By Paul Hemsley
Federal Minister for Foreign Affairs Bob Carr has sent a team of nine medical staff to the Solomon Islands to help the local medical authorities control an outbreak of dengue fever to ease concerns of the risk of a spread to the provinces.
The dengue fever outbreak began sweeping through the Islands in January 2013, prompting a call from the Solomon Islands government seeking help from the Australian government, which has sent a team of medical staff to the National Referral Hospital in Honiara.

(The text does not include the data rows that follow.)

Lemma spec_server_new c g x y :
  - 2 ^ 31 <= self g < 2 ^ 31 → x ≡ₚ conf_handles c ++ log_handles g ++ y →
  spec (held x) (server_new c g)
    (λ r s, match r with
            | Some v => held (server_handles v ++ y) s ∧ fresh (Z.to_nat (workers c)) v ∧
                        s_cfg v = c ∧ s_log v = g
            | None => held x s
            end) E.
Proof.
  intros Hg Hx. eapply spec_bind; [apply runs_allocate|]. intros [a|]; [|by apply spec_ret].
  eapply spec_bind; [apply runs_call|]. intros t.
  eapply spec_bind; [apply runs_allocate|]. intros [q|].
  2:{ eapply spec_bind; [by apply (runs_release _ _ x)|]. intros []. by apply spec_ret. }
  eapply spec_bind; [by apply (spec_new_workers _ [] _ (Memory q :: Memory a :: x))|]. intros [ws|].
  2:{ eapply spec_bind; [by apply (runs_release _ _ (Memory a :: x))|]. intros [].
      eapply spec_bind; [by apply (runs_release _ _ x)|]. intros []. by apply spec_ret. }
  intros s (Hs & Hws & Hlen). revert s Hs.
  eapply spec_bind; [apply runs_log_it; [unfold PULSAR_DEBUG; lia|done]|]. intros [].
  apply spec_ret. intros s Hs. split_and!; [|unfold fresh; cbn; split_and!; try done; rewrite Hlen; cbn; lia|done..].
  revert Hs. apply held_perm. unfold server_handles. cbn. rewrite Hx. solve_Permutation.
Qed.

Lemma spec_stop_workers fuel ws x :
  (∀ fd l, told fuel fd l = true) → Forall worker_ok ws →
  spec (held x) (stop_workers fuel ws)
    (λ ws' s, held x s ∧ Forall worker_ok ws' ∧ (ws' ≫= worker_handles) = (ws ≫= worker_handles)) E.
Proof.
  intros Ht Hws. induction Hws as [|w ws Hw _ IH]; [apply spec_ret; intros s Hs; split_and!; [done|constructor|done]|]. cbn [stop_workers].
  eapply spec_bind; [by apply spec_worker_stop|]. intros r s (Hs & Hok & Hh & _). revert s Hs.
  eapply spec_bind; [apply IH|]. intros ws' s (Hs & Hok' & Hh'). split_and!; [done|by constructor|].
  cbn. by rewrite Hh, Hh'.
Qed.

Lemma spec_start_workers ws x y :
  Forall unstarted ws → x ≡ₚ (ws ≫= worker_handles) ++ y →
  spec (held x) (start_workers ws)
    (λ r s, held ((r.2 ≫= worker_handles) ++ y) s ∧ Forall worker_ok r.2) E.
Proof.
  intros Hws. revert x y. induction Hws as [|w ws Hw Hws IH]; intros x y Hx.
  { apply spec_ret. intros s Hs. split; [by apply (held_perm _ _ _ Hx)|constructor]. }
  cbn [start_workers]. cbn in Hx. rewrite <-app_assoc in Hx.
  eapply spec_bind; [by apply (spec_worker_start w _ ((ws ≫= worker_handles) ++ y))|].
  intros r s (Hs & Hok). destruct (negb (r.1 =? 0)).
  - split; [|constructor; [done|]].
    + revert Hs. apply held_perm. cbn. by rewrite <-app_assoc.
    + eapply Forall_impl; [exact Hws|]. by intros w' [? _].
  - revert s Hs. eapply spec_bind; [apply (IH _ (worker_handles r.2 ++ y)); solve_Permutation|].
    intros r' s (Hs & Hok'). split; [|by constructor].
    revert Hs. apply held_perm. cbn. solve_Permutation.
Qed.

Lemma runs_add_signal b x : runs E x (add_signal b) (λ r, made Event r.2 ++ x).
Proof.
  eapply runs_bind; [apply runs_make|]. intros [e|]; [|by apply runs_ret].
  eapply runs_bind; [apply runs_call|]. intros rc. by apply runs_ret.
Qed.

Lemma runs_free_signal p x y : x ≡ₚ made Event p ++ y → runs E x (free_signal p) (λ _, y).
Proof.
  intros Hx. destruct p as [e|]; [|by apply runs_ret].
  eapply runs_bind; [apply runs_call|]. intros []. by apply runs_release.
Qed.
End server_proofs.

(** ** Threads that may abort *)

Section aborting.
Context {L : Type} `{Libevent L}.
Implicit Types (x y : list Handle) (w : worker) (ws : list worker).

(** The only way out besides a result is a failed assertion. *)
Definition aborts (e : exn) (s : Env () L) : Prop := e = AssertionFailed.

Lemma runs_assert_zero rc x : runs aborts x (assert_zero rc) (λ _, x).
Proof. unfold assert_zero. destruct (rc =? 0); [by apply runs_ret|]. by intros s _. Qed.

(** [assert(p != NULL)] on what was just made. *)
Lemma spec_made {A} f mk (k : Z → C L A) x Q :
  (∀ h, spec (held (mk h :: x)) (k h) Q aborts) →
  spec (held x) (p ← make f mk; h ← assert_some p; k h) Q aborts.
Proof.
  intros Hk. eapply spec_bind; [apply runs_make|]. intros [h|]; [apply (Hk h)|]. by intros s _.
Qed.

(** A joined worker has only its second socket and itself. *)
Lemma spec_join fd w x y :
  worker_ok w → started w = true → stop_sent w = true → x ≡ₚ worker_handles w ++ y →
  spec (held x) (pthread_join fd w)
    (λ w' s, held (socket_handle (stopSocket1 w) ++ Memory (w_at w) :: y) s ∧
             w' = mkWorker (w_at w) (thread w) true (stopRequested w) (-1) (stopSocket1 w) None None None
                    false) aborts.
Proof.
  intros (Hb & He & Hh & Hs0 & Hr) Hst Hsent Hx. specialize (Hs0 Hst).
  assert (x ≡ₚ FileDescriptor (stopSocket0 w) :: Joinable (thread w) ::
               socket_handle (stopSocket1 w) ++ Memory (w_at w) :: y) as Hx'.
  { rewrite Hx. unfold worker_handles. rewrite Hb, He, Hh, Hst. unfold socket_handle at 1.
    destruct (Z.leb_spec 0 (stopSocket0 w)); [|lia]. cbn. solve_Permutation. }
  unfold pthread_join. eapply spec_bind; [|intros w'; apply (spec_bind _ _ (λ _ s,
    held (socket_handle (stopSocket1 w) ++ Memory (w_at w) :: y) s ∧
    w' = mkWorker (w_at w) (thread w) true (stopRequested w) (-1) (stopSocket1 w) None None None false));
    [|intros []; by apply spec_ret]].
  - unfold worker_main. apply spec_made. intros b. apply spec_made. intros h. apply spec_made. intros e.
    eapply spec_bind; [apply runs_call|]. intros rc. eapply spec_bind; [apply runs_assert_zero|]. intros [].
    eapply spec_bind; [apply runs_call|]. intros rc'. eapply spec_bind; [apply runs_assert_zero|]. intros [].
    rewrite Hsent. cbn [negb].
    eapply spec_bind; [apply runs_call|]. intros rc2. eapply spec_bind; [apply runs_assert_zero|]. intros [].
    eapply spec_bind; [apply (runs_release _ _ (Event e :: EventBase b :: x)); solve_Permutation|]. intros [].
    eapply spec_bind; [by apply (runs_release _ _ (EventBase b :: x))|]. intros [].
    eapply spec_bind; [by apply (runs_release _ _ x)|]. intros [].
    eapply spec_bind; [apply (runs_release _ _ _ Hx')|]. intros [].
    apply spec_ret. intros s Hs. instantiate (1 := λ w' s,
      held (Joinable (thread w) :: socket_handle (stopSocket1 w) ++ Memory (w_at w) :: y) s ∧
      w' = mkWorker (w_at w) (thread w) (started w) (stopRequested w) (-1) (stopSocket1 w) None None None false).
    by split.
  - intros s [Hs ->]. cbn [thread]. rewrite Hst.
    pose proof (runs_release (E := aborts) (Joinable (thread w)) _ _ (Permutation_refl _) s Hs) as Hrel.
    destruct (release _ s) as [[[]|e'] s']; [by split|done].
Qed.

Dengue is a tropical infection that is usually transmitted to humans through mosquito bites with symptoms ranging from a mild fever to a potentially life threatening blood-related illness. It has previously been found in Northern Australia, with the Solomon Islands being almost 2000 kilometres from the Australian mainland.
The illness has so far infected 1975 people, with an additional 276 reported cases during the previous week. The Australian government has reported that three deaths have been tallied as a result of the sickness.
Senator Carr said an initial assessment team was deployed to the Solomon Islands to evaluate the situation, followed by an additional nine person medical taskforce.
The taskforce has included doctors, nurses and public health experts led by a senior AusAID response manager to support local medical staff and treating patients.
The federal government has held another 10 person medical taskforce on standby to deploy at short notice if the situation needs it.